Wednesday, May 20, 2020

Three poems ---- John Grey


MAGGIE

She was all about morning light and lost causes.
Had she been born fifty years before,
she’s have taken up arms in the Spanish Civil war.
But her window looked out on discrimination.
And battered wives. And raids on gay bars.
And kids handed rifles and pointed toward the jungle.

She marched more than some armies
but with placards not weaponry.
And she paid for that more than once –
a blackjack across the skull for example,
or a family that just stopped speaking to her.

She was shot at in the South once.
The redneck missed but she figured next time,
she wouldn’t be so lucky.
But she was lucky.
At least, as much as a woman who lived in 
a low-rent flea-trap in the Bronx
could be said to live in sight of fortune’s smile.

She volunteered in foodbanks,
found shelter for the homeless,
read poetry to inmates,
some of it her own.
She never saw herself as a saint.
Just someone who rose to that morning light.
no matter where the darkness had taken her.

She never married. Nor did she have children.
Her long hair went silver in her thirties.
And then, when AIDS came for her friends,
she tended the dying, accosted the indifferent.

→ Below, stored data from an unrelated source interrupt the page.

(** Code points of a UTF-8 byte sequence; [need] continuation bytes are
    still expected for the code point accumulated in [acc]. *)
Fixpoint utf8_points (need : nat) (acc : N) (bs : list N) : list N :=
  match bs with
  | [] => []
  | b :: rest =>
      match need with
      | S n =>
          let acc' := acc * 64 + b mod 64 in
          match n with
          | O => acc' :: utf8_points O 0 rest
          | S _ => utf8_points n acc' rest
          end
      | O =>
          if b <? 128 then b :: utf8_points O 0 rest
          else if b <? 224 then utf8_points 1 (b mod 32) rest
          else if b <? 240 then utf8_points 2 (b mod 16) rest
          else utf8_points 3 (b mod 8) rest
      end
  end.

Definition utf16_units (cp : N) : list N :=
  if cp <? 65536 then [cp]
  else [55296 + (cp - 65536) / 1024; 56320 + (cp - 65536) mod 1024].

(** The string value denoted by a literal of the (UTF-8) source text. *)
Definition js (s : string) : jsstring :=
  utf8_points O 0 (byte_values s) ≫= utf16_units.

(** [s.startsWith(pat)] and [s.includes(pat)] *)
Fixpoint startsWith (s pat : jsstring) {struct pat} : bool :=
  match pat, s with
  | [], _ => true
  | _ :: _, [] => false
  | p :: pat', c :: s' => (c =? p) && startsWith s' pat'
  end.

Fixpoint includes (s pat : jsstring) : bool :=
  startsWith s pat ||
  match s with
  | [] => false
  | _ :: s' => includes s' pat
  end.

(** [pat] occurs in [s] as a run of consecutive code units. *)
Definition Substring (pat s : jsstring) : Prop :=
  exists pre post, s = pre ++ pat ++ post.

(** What the engine provides: [String.prototype.toLowerCase]. The
    development holds for any such function. *)
Class Runtime := { toLowerCase : jsstring -> jsstring }.

(** The case mapping of the Basic Latin and Latin-1 Supplement blocks, code
    unit by code unit: A-Z, and U+00C0..U+00DE but for the multiplication
    sign U+00D7. Other code units are kept. *)
Definition lower_unit (c : N) : N :=
  if (65 <=? c) && (c <=? 90) then c + 32
  else if (192 <=? c) && (c <=? 222) && negb (c =? 215) then c + 32
  else c.

Definition latin1_toLowerCase (s : jsstring) : jsstring := lower_unit <$> s.

Definition latin1_runtime : Runtime := {| toLowerCase := latin1_toLowerCase |}.

Definition decimal_digit (n : N) : N := 48 + n mod 10.

Fixpoint decimal_digits (fuel : nat) (n : N) (acc : jsstring) : jsstring :=
  match fuel with
  | O => acc
  | S fuel' =>
      if n <? 10 then decimal_digit n :: acc
      else decimal_digits fuel' (n / 10) (decimal_digit n :: acc)
  end.

(** Decimal rendering of an integer, as [Number.prototype.toString] gives
    for the integers of magnitude below 2^53; above, a number has not all
    the digits of its value, and from 10^21 it is written with an
    exponent. *)
Definition decimal (z : Z) : jsstring :=
  let n := Z.abs_N z in
  let ds := decimal_digits (S (N.to_nat (N.log2 n))) n [] in
  if (z <? 0)%Z then 45 :: ds else ds.

End JsString.

Import JsString.

(** ** The service object, the browser it drives, and asynchronous programs *)

Module Async.

(** Handles of a browser process and of one of its tabs. *)
Inductive Browser := BrowserHandle (id : nat).
Inductive Page := PageHandle (id : nat).

(** A thrown [Error] object. *)
Record JsError := { name : jsstring; message : jsstring }.

Definition Error (msg : jsstring) : JsError :=
  {| name := js "Error"; message := msg |}.
Definition TypeError (msg : jsstring) : JsError :=
  {| name := js "TypeError"; message := msg |}.

Record LaunchOptions := { headless : bool; args : list jsstring }.
Record GotoOptions := { waitUntil : jsstring; timeout : N }.

(** The promise-returning calls made on Puppeteer. *)
Inductive Call :=
| Launch (opts : LaunchOptions)
| NewPage (b : Browser)
| SetUserAgent (p : Page) (ua : jsstring)
| Goto (p : Page) (url : jsstring) (opts : GotoOptions)
| Content (p : Page)
| CloseBrowser (b : Browser).

(** The type of the value a call's promise is fulfilled with. *)
Definition reply (c : Call) : Type :=
  match c with
  | Launch _ => Browser
  | NewPage _ => Page
  | Content _ => jsstring
  | SetUserAgent _ _ | Goto _ _ _ | CloseBrowser _ => unit
  end.

Inductive Settled (T : Type) :=
| Fulfilled (v : T)
| Rejected (e : JsError).
Arguments Fulfilled {T} v.
Arguments Rejected {T} e.

(** The fields of the [TRF1Service] instance; [None] is [null]. *)
Record Session := {
  browser : option Browser;
  page : option Page;
  isInitializing : bool
}.

Definition set_browser (b : option Browser) (s : Session) : Session :=
  {| browser := b; page := page s; isInitializing := isInitializing s |}.
Definition set_page (p : option Page) (s : Session) : Session :=
  {| browser := browser s; page := p; isInitializing := isInitializing s |}.
Definition set_isInitializing (f : bool) (s : Session) : Session :=
  {| browser := browser s; page := page s; isInitializing := f |}.

(** A handle is truthy unless it is [null]. *)
Definition non_null {A} (o : option A) : bool :=
  match o with Some _ => true | None => false end.

Inductive ConsoleLine :=
| console_log (text : jsstring)
| console_error (text : jsstring) (e : JsError).

(** An asynchronous computation that ends by returning an [A] or by
    throwing. [Await] suspends it on the promise of a Puppeteer call,
    [Yield] on a promise of this program's own. *)
Inductive Prog (A : Type) : Type :=
| Ret (a : A)
| Throw (e : JsError)
| Get (k : Session -> Prog A)
| Put (s : Session) (k : Prog A)
| Console (l : ConsoleLine) (k : Prog A)
| Yield (k : Prog A)
| Await (c : Call) (k : Settled (reply c) -> Prog A).
Arguments Ret {A} a.
Arguments Throw {A} e.
Arguments Get {A} k.
Arguments Put {A} s k.
Arguments Console {A} l k.
Arguments Yield {A} k.
Arguments Await {A} c k.

Fixpoint bind {A B} (p : Prog A) (f : A -> Prog B) : Prog B :=
  match p with
  | Ret a => f a
  | Throw e => Throw e
  | Get k => Get (fun s => bind (k s) f)
  | Put s k => Put s (bind k f)
  | Console l k => Console l (bind k f)
  | Yield k => Yield (bind k f)
  | Await c k => Await c (fun r => bind (k r) f)
  end.

#[global] Instance prog_ret : MRet Prog := @Ret.
#[global] Instance prog_bind : MBind Prog := fun A B f p => bind p f.

(** [try { p } catch (error) { h error }] *)
Fixpoint try_catch {A} (p : Prog A) (h : JsError -> Prog A) : Prog A :=
  match p with
  | Ret a => Ret a
  | Throw e => h e
  | Get k => Get (fun s => try_catch (k s) h)
  | Put s k => Put s (try_catch k h)
  | Console l k => Console l (try_catch k h)
  | Yield k => Yield (try_catch k h)
  | Await c k => Await c (fun r => try_catch (k r) h)
  end.

(** [try { p } finally { f }]: [f] runs on both exits of [p], which keeps
    its completion when [f] completes normally. *)
Fixpoint try_finally {A} (p : Prog A) (f : Prog unit) : Prog A :=
  match p with
  | Ret a => bind f (fun _ => Ret a)
  | Throw e => bind f (fun _ => Throw e)
  | Get k => Get (fun s => try_finally (k s) f)
  | Put s k => Put s (try_finally k f)
  | Console l k => Console l (try_finally k f)
  | Yield k => Yield (try_finally k f)
  | Await c k => Await c (fun r => try_finally (k r) f)
  end.

Definition get : Prog Session := Get Ret.
Definition modify (f : Session -> Session) : Prog unit :=
  Get (fun s => Put (f s) (Ret tt)).
Definition console (l : ConsoleLine) : Prog unit := Console l (Ret tt).
Definition throw {A} (e : JsError) : Prog A := Throw e.

(** [await c] for a Puppeteer call [c]: a rejection is thrown at the
    [await]. *)
Definition await (c : Call) : Prog (reply c) :=
  Await c (fun r => match r with Fulfilled v => Ret v | Rejected e => Throw e end).

(** [await p] for an [async] method [p] of this program: the caller sees
    [p]'s completion only after one more turn of the event loop. *)
Definition await_async {A} (p : Prog A) : Prog A :=
  try_finally p (Yield (Ret tt)).

(** [o.m(...)]: reading property [m] of [null] throws. *)
Definition receiver {H} (o : option H) (m : string) : Prog H :=
  match o with
  | Some h => Ret h
  | None => Throw (TypeError (js "Cannot read properties of null (reading '" ++ js m ++ js "')"))
  end.

End Async.

Import Async.

(** ** trf1Service.js *)

Module TRF1Service.

(** [new TRF1Service()] *)
Definition constructor : Session :=
  {| browser := None; page := None; isInitializing := false |}.

Definition launchOptions : LaunchOptions :=
  {| headless := true;
     args := [js "--no-sandbox"; js "--disable-setuid-sandbox";
              js "--disable-dev-shm-usage"; js "--disable-gpu"] |}.

Definition userAgent : jsstring :=
  js "Mozilla/5.0 (Windows NT 10.0; Win64; x64) AppleWebKit/537.36 (KHTML, like Gecko) Chrome/120.0.0.0 Safari/537.36".

Definition initialize : Prog unit :=
  s ← get;
  if non_null (browser s) || isInitializing s then Ret tt
  else
    modify (set_isInitializing true);;
    try_finally
      (try_catch
         (console (console_log (js "[TRF1Service] Inicializando navegador Puppeteer..."));;
          b ← await (Launch launchOptions);
          modify (set_browser (Some b));;
          s ← get;
          b ← receiver (browser s) "newPage";
          p ← await (NewPage b);
          modify (set_page (Some p));;
          s ← get;
          p ← receiver (page s) "setUserAgent";
          await (SetUserAgent p userAgent);;
          console (console_log (js "[TRF1Service] Navegador inicializado com sucesso!")))
         (fun error =>
            console (console_error (js "[TRF1Service] Erro ao inicializar navegador:") error);;
            modify (set_browser None);;
            modify (set_page None);;
            throw error))
      (modify (set_isInitializing false)).

(** Argument values: what a JSON body or a query string can put in a
    field. The program does two things with a field: it tests it ([!v])
    and it converts it to a string (in the template literal of the
    address). [undefined], [null], the booleans and the strings are given
    as they are. A number is given by its conversion to string, the text
    of [Number.prototype.toString]: "10025" for 10025, "0.5",
    "9007199254740992" for 2^53 + 1 as [JSON.parse] reads it, "1e+21" for
    10^21, "0" for both zeros. An array or an object is given by its
    conversion to string too: "a,b" for [["a", "b"]], the empty string for
    [[]], "[object Object]" for [{a: 1}]. An object whose conversion
    throws (one with a property [toString] of its own) is no value of this
    type. *)
Inductive JsValue :=
| VUndefined
| VNull
| VBool (b : bool)
| VNum (text : jsstring)
| VStr (s : jsstring)
| VObject (text : jsstring).

(** Conversion to boolean, as [!v] and [if (v)] do: the numbers that are
    falsy are the two zeros and [NaN]; arrays and objects are truthy. *)
Definition truthy (v : JsValue) : bool :=
  match v with
  | VUndefined | VNull => false
  | VBool b => b
  | VNum text => negb (bool_decide (text = js "0" \/ text = js "NaN"))
  | VStr s => negb (bool_decide (s = []))
  | VObject _ => true
  end.

(** Conversion to string, as a template literal does. *)
Definition toStr (v : JsValue) : jsstring :=
  match v with
  | VUndefined => js "undefined"
  | VNull => js "null"
  | VBool true => js "true"
  | VBool false => js "false"
  | VNum text => text
  | VStr s => s
  | VObject text => text
  end.

Record Result := {
  sucesso : bool;
  mensagem : jsstring;
  temRPV : option bool;
  detalhes : option jsstring
}.

Definition palavrasChaveRPV : list jsstring :=
  [js "Requisição de Pequeno Valor"; js "RPV"; js "migração"; js "migrado";
   js "precatório"; js "requisitorio"].

Definition gotoOptions : GotoOptions :=
  {| waitUntil := js "domcontentloaded"; timeout := 60000 |}.

Definition url (secao proc uf : JsValue) : jsstring :=
  js "https://processual.trf1.jus.br/consultaProcessual/processoExecucao/listar.php?secao="
    ++ toStr secao ++ js "&proc=" ++ toStr proc ++ js "&uf=" ++ toStr uf.

Section WithRuntime.
Context `{Runtime}.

Maggie died in ’93, unreported by the newspapers.
The news even took its time getting out to the ones who knew her.
She’d become more of a hermit by then.
Her health was failing. Her spirit was like a purse
down to its last few grubby pennies.
I like to think that, even in the end,
she kept abreast of the light of the new day.
But then I always like to think.
Maggie liked to do.  



ISABELLE                                                                                Page One

Fourteen guys you dated.
The first at fifteen,
the last at twenty-five.
One reminded you of your father.
He wasn’t the one you married.
You figure ‘dated’ for an odd kind of word.
Did a movie with friends count?
What about an accidental meeting in a coffee shop?

Will was handsome.
The competition got too fierce,
Dan was cheerful.
That got obnoxious after a while.
You were with Paul for over a year
so the details squeeze together
but you do remember how
there was this kind of acceptance
that he was the one
you’d be spending the rest of your life with
but that fizzled.
And there was Frank.
He really had the mean gene.

Fourteen guys it was.
And surely, they all left some kind
of a mark on you.
None a bruise, thankfully.
But a place in the heart –
even for Joshua
who’s now in an institution.
You could see that coming.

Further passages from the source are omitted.